In place of frosted glass windows, Mr Yong replaced them with clear glass. "It just makes more sense so as to be able to see all this lovely greenery," he says.
He didnt like the floor tiles which "looked cheap", so he had solid oak flooring laid over it. "Wood feels better over tiles, and the gaps between the timber planks, which have been left unlacquered, are intentional for a more natural feel."
A structural concrete pillar and beam in the living room have been painted to resemble rusted steel. The house is believed to have been built in the 1940s. "I like things that have soul, or have been used before, maybe because Im a kampong boy at heart," says Mr Yong, who has been in the industry for 16 years. He recently released his monograph which traces his thoughts and works from 2006 to 2014.
Mr Yongs love for plants is evident not only from the landscaping in both yards, but also the plentiful greens indoors, in the form of potted plants that dot various parts of the home.
Perhaps because he deals with furniture daily, Mr Yong says it was easy to furnish the home, which has a mix of Scandinavian and eclectic touches. "The space isnt that big either," he adds. The use of white and various shades of teal adds to the soothing feel.
Many of the pieces are either designed by him, or are retailing at Grafunkt. "When buying for Grafunkt, I pick pieces that I like. So if I have them at home, it means I must like them a lot," he says.
In a corner of the bedroom is a quiet sitting area, with pieces such as the Elizabeth sofa and Break stool which Mr Yong designed for Ligne Roset, and a DCW Mantis lamp by Bernard Schottlander. The sofa in the living room and the TV console are also by him for Grafunkt.
He has no qualms about buying from Ikea, "but Ill make some changes to them, such as changing the legs to the kitchen cabinets, to fit the colonial look of the home," he says.

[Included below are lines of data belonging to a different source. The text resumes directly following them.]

(** The pointer of the [i]-th record loses its tag. *)
Lemma draining_write arr rs w i w1 b n :
  array_owned w arr rs → th_array (w_th w) = None → (i < length rs)%nat →
  draining arr rs w i w1 → cm_heap (w_mem w1) !! arr = Some (OBuf b) →
  (∀ j r, (i ≤ j)%nat → rs !! j = Some r → read_task_res host_endian b j = Some r) →
  draining arr rs w (Datatypes.S i)
    (heap_upd arr (OBuf (write_task_res_buf host_endian n i b)) w1).
Proof.
  intros (_ & _ & _ & Harr) Hta Hi Hd Hb Hread.
  destruct (lookup_lt_is_Some_2 rs i Hi) as [r Hr].
  destruct Harr as (Ha0 & Har & Hab & _); [by intros ->|].
  pose proof (read_task_res_length _ _ _ _ (Hread _ _ (Nat.le_refl _) Hr)) as Hlen.
  rewrite res_bufs_app in Hab.
  assert (spare w1 arr) as Hsp by (eapply draining_spare; [done..|set_solver]).
  destruct Hd as [Hw1 Hth He Hocc _ Hok]. split; try done.
  - by eapply winv_upd_buf.
  - rewrite <- Hocc. apply occupied_results_ext; [done..|]. intros q x Hq.
    unfold pev_at in *. rewrite heap_upd_ne; [done|congruence].
  - eexists. split; [apply lookup_insert_eq|]. intros j x Hj. rewrite read_write_other by lia.
    apply Hread. lia.
  - apply (results_mono (cm_heap (w_mem w1))).
    + replace (Datatypes.S i) with (i + 1)%nat by lia. rewrite <- drop_drop. by apply Forall_drop.
    + intros p b' Hp Hb'. rewrite heap_upd_ne; [done|]. intros ->. apply Hab.
      rewrite <- (take_drop (Datatypes.S i) rs), res_bufs_app. set_solver.
Qed.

Ask any furniture designer what pieces they have at home, and most have prototypes of their pieces. Mr Yong is no exception. He points out a wooden chair, called the Valet Chair, which is designed for hotelier Loh Lik Pengs upcoming hotel in Sydney. The chair comes with a high back, "good for hanging jackets," and a small drawer on the side.
His outdoor chaise lounge was picked up from an unusual place. "I found it on the beach, it must have drifted from Indonesia," he says. He added legs to the piece, and today it has become a great spot for him to watch the sunset.
Mr Yong writes in his book that as a child growing up in the 1970s, he had Playmobil toys, "which were quite rare at that time in Singapore. Somehow my parents were able to make enough money to buy them for me". The precious Playmobil toys now stand proud on a shelf in the dining room alongside vintage toy cars that Mr Yong collects.
A tour around the home reveals Mr Yongs other love, which he says came about unconsciously. There are animal figurines made of wood, ceramic and even concrete. "I didnt realise I had so many animals at home till a friend pointed it out," he says. He does have a real animal at home - Jagger, his pet dog.
Mr Yong says that he was also attracted to the homes squarish layout. "Why cant architects design condos this way too, instead of having funny nooks and crannies," he asks. But there is a downside to living in this terrace home: there is only one bathroom.
"But I dont think I could ever live anywhere else again," says Mr Yong.